Despite a major hurricane on Texas’ Gulf Coast this weekend, diesel fuel’s national average price fell for the ninth straight week, dropping 3.6 cents to $4.023 a gallon, but gasoline’s average jumped 18.7 cents, the Department of Energy said Monday.
Gasoline rose to $3.835, erasing much of the decline it had seen over the previous nine weeks, DOE said. Gas set a record $4.114 a gallon on July 7.
The diesel price, a five-month low, left trucking’s main fuel $1.059 higher than the same week last year, while gas was up $1.048 from a year ago, DOE said following its weekly survey of filling stations.
Diesel set a record $4.764 a gallon on July 14; since then, the price has plunged 74.1 cents.
The changes followed Hurricane Ike’s landfall in Galveston, Texas, early Saturday, prompting the closure of regional oil refineries and Gulf of Mexico oil rigs, news reports said. Some refineries were still struggling to come back online Monday following widespread power outages.
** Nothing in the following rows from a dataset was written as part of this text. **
Definition served s : Prop :=
  call_frame s /\ ca_gas s <= g0 /\
  (ec_reason (ca_exit s) = ExitReason.panic \/ ec_reason (ca_exit s) = ExitReason.out_of_gas \/
   (ec_reason (ca_exit s) = ExitReason.resume /\ 0 <= ca_gas s)).

Lemma inv_served s : call_inv s -> served s.
Proof using. intros (? & ? & [?|?]); split; [done|split; [lia|by left]|done|split; [lia|]]. right. right. split; [done|lia]. Qed.

(** [safe m Φ]: [m] keeps the invariant and returns a value satisfying [Φ], or raises
    an admitted exception. *)
Definition safe {A} (m : HC X A) (Φ : A -> Prop) : Prop := forall s,
  call_inv s -> wp m (fun a s' => call_inv s' /\ Φ a) (fun e s' => may e /\ call_inv s') s.

Lemma safe_bind {A B} (m : HC X A) (k : A -> HC X B) Φ Ψ :
  safe m Φ -> (forall a, Φ a -> safe (k a) Ψ) -> safe (m ≫= k) Ψ.
Proof using.
  intros Hm Hk s Hs. apply wp_bind. eapply wp_mono; [by apply Hm| |done].
  intros a s' [Hs' Ha]. by apply Hk.
Qed.

Lemma safe_ret {A} (a : A) (Φ : A -> Prop) : Φ a -> safe (mret a) Φ.
Proof using. by intros Ha s Hs. Qed.

Lemma safe_weaken {A} (m : HC X A) (Φ Ψ : A -> Prop) : safe m Φ -> (forall a, Φ a -> Ψ a) -> safe m Ψ.
Proof using. intros Hm H s Hs. eapply wp_mono; [by apply Hm| |done]. intros a s' []. eauto. Qed.

Lemma safe_lift {A} (o : outcome exn A) (Φ : A -> Prop) :
  match o with Ret a => Φ a | Raise e => may e end -> safe (lift o) Φ.
Proof using. intros Ho s Hs. unfold wp, lift. by destruct o. Qed.

Lemma safe_gets {A} (f : Call X -> A) (Φ : A -> Prop) : (forall s, call_inv s -> Φ (f s)) -> safe (gets f) Φ.
Proof using. intros H s Hs. unfold wp, gets. eauto. Qed.

Lemma safe_exit r (Φ : unit -> Prop) :
  r = ExitReason.panic \/ r = ExitReason.resume -> Φ tt -> safe (exit_with r) Φ.
Proof using.
  intros Hr HΦ s (Hf & Hg & _). unfold wp, exit_with, modify. split; [|done].
  destruct Hf. split; [by split|]. split; [done|]. by destruct Hr as [->| ->]; [left|right].
Qed.

Lemma safe_register regs i (Φ : Z -> Prop) :
  registers_ok regs -> 0 <= i <= 12 ->
  (forall v, is_u64 v -> Φ v) -> safe (register regs i) Φ.
Proof using.
  intros [Hl Hr] Hi HΦ s Hs. unfold register.
  destruct (py_index_Some regs i) as [v Hv]; [lia|]. rewrite Hv. split; [done|]. apply HΦ.
  rewrite py_index_nonneg in Hv by lia. by eapply Forall_lookup_1 in Hr.
Qed.

Lemma put_register_run i v s :
  ready (ca_vm s) -> 0 <= i <= 12 -> is_u64 v ->
  exists l, put_register i v s = (Ret tt, set_vm (set_reg_list l (ca_vm s)) s) /\
    l = <[Z.to_nat i := v]> (reg (ca_vm s)) /\ ready (set_reg_list l (ca_vm s)).
Proof using.
  intros [Hc [Hl Hr] Hm] Hi Hv. unfold put_register. rewrite py_set_nonneg by lia.
  eexists. split; [done|]. split; [done|]. split; [done| |done].
  split; cbn; [by rewrite length_insert|]. by apply Forall_insert.
Qed.

Lemma safe_put_register i v (Φ : unit -> Prop) :
  0 <= i <= 12 -> is_u64 v -> Φ tt -> safe (put_register i v) Φ.
Proof using.
  intros Hi Hv HΦ s (Hf & Hg & He). pose proof Hf as [Hc Hp Hb Hga Hr Hx].
  destruct (put_register_run i v s Hr Hi Hv) as (l & Hrun & _ & Hr'). unfold wp. rewrite Hrun.
  split; [|done]. split; [by split|]. done.
Qed.

(** An operation of the memory that keeps it well formed and its bounds. *)
Lemma safe_on_mem {A} (op : eff PVMMemory exn A) (Φ : A -> Prop) :
  (forall m, mem_wf m -> mem_wf (op m).2 /\ bounds (op m).2 = bounds m /\
     match (op m).1 with Ret a => Φ a | Raise e => may e end) ->
  safe (on_mem op) Φ.
Proof using.
  intros Hop s (Hf & Hg & He). pose proof Hf as [Hc Hp Hb Hga Hr Hx]. pose proof Hr as [Hcc Hrr Hm].
  destruct (Hop _ Hm) as (Hm' & Hb' & Hres). unfold wp, on_mem.
  destruct (op (mem (ca_vm s))) as [r m']. cbn [fst snd] in *.
  assert (call_inv (set_vm (put_mem m' (ca_vm s)) s)).
  { split; [|done]. split; try done. cbn. by rewrite Hb'. }
  by destruct r.
Qed.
But despite the storm — which made landfall southwest of where Hurricane Rita hit near the Texas-Louisiana border in September 2005, causing record price spikes — refineries escaped major damage, and crude oil fell about $6 to close the trading day near $95 Monday on the New York Mercantile Exchange, Bloomberg reported.
Diesel fell in all five national regions, led by a 10-cent plunge on the West Coast, to $4.056 a gallon. It fell just 0.4 cent on the Gulf Coast, to $4.011.
Each week, DOE surveys about 350 diesel filling stations to compile a national snapshot average price.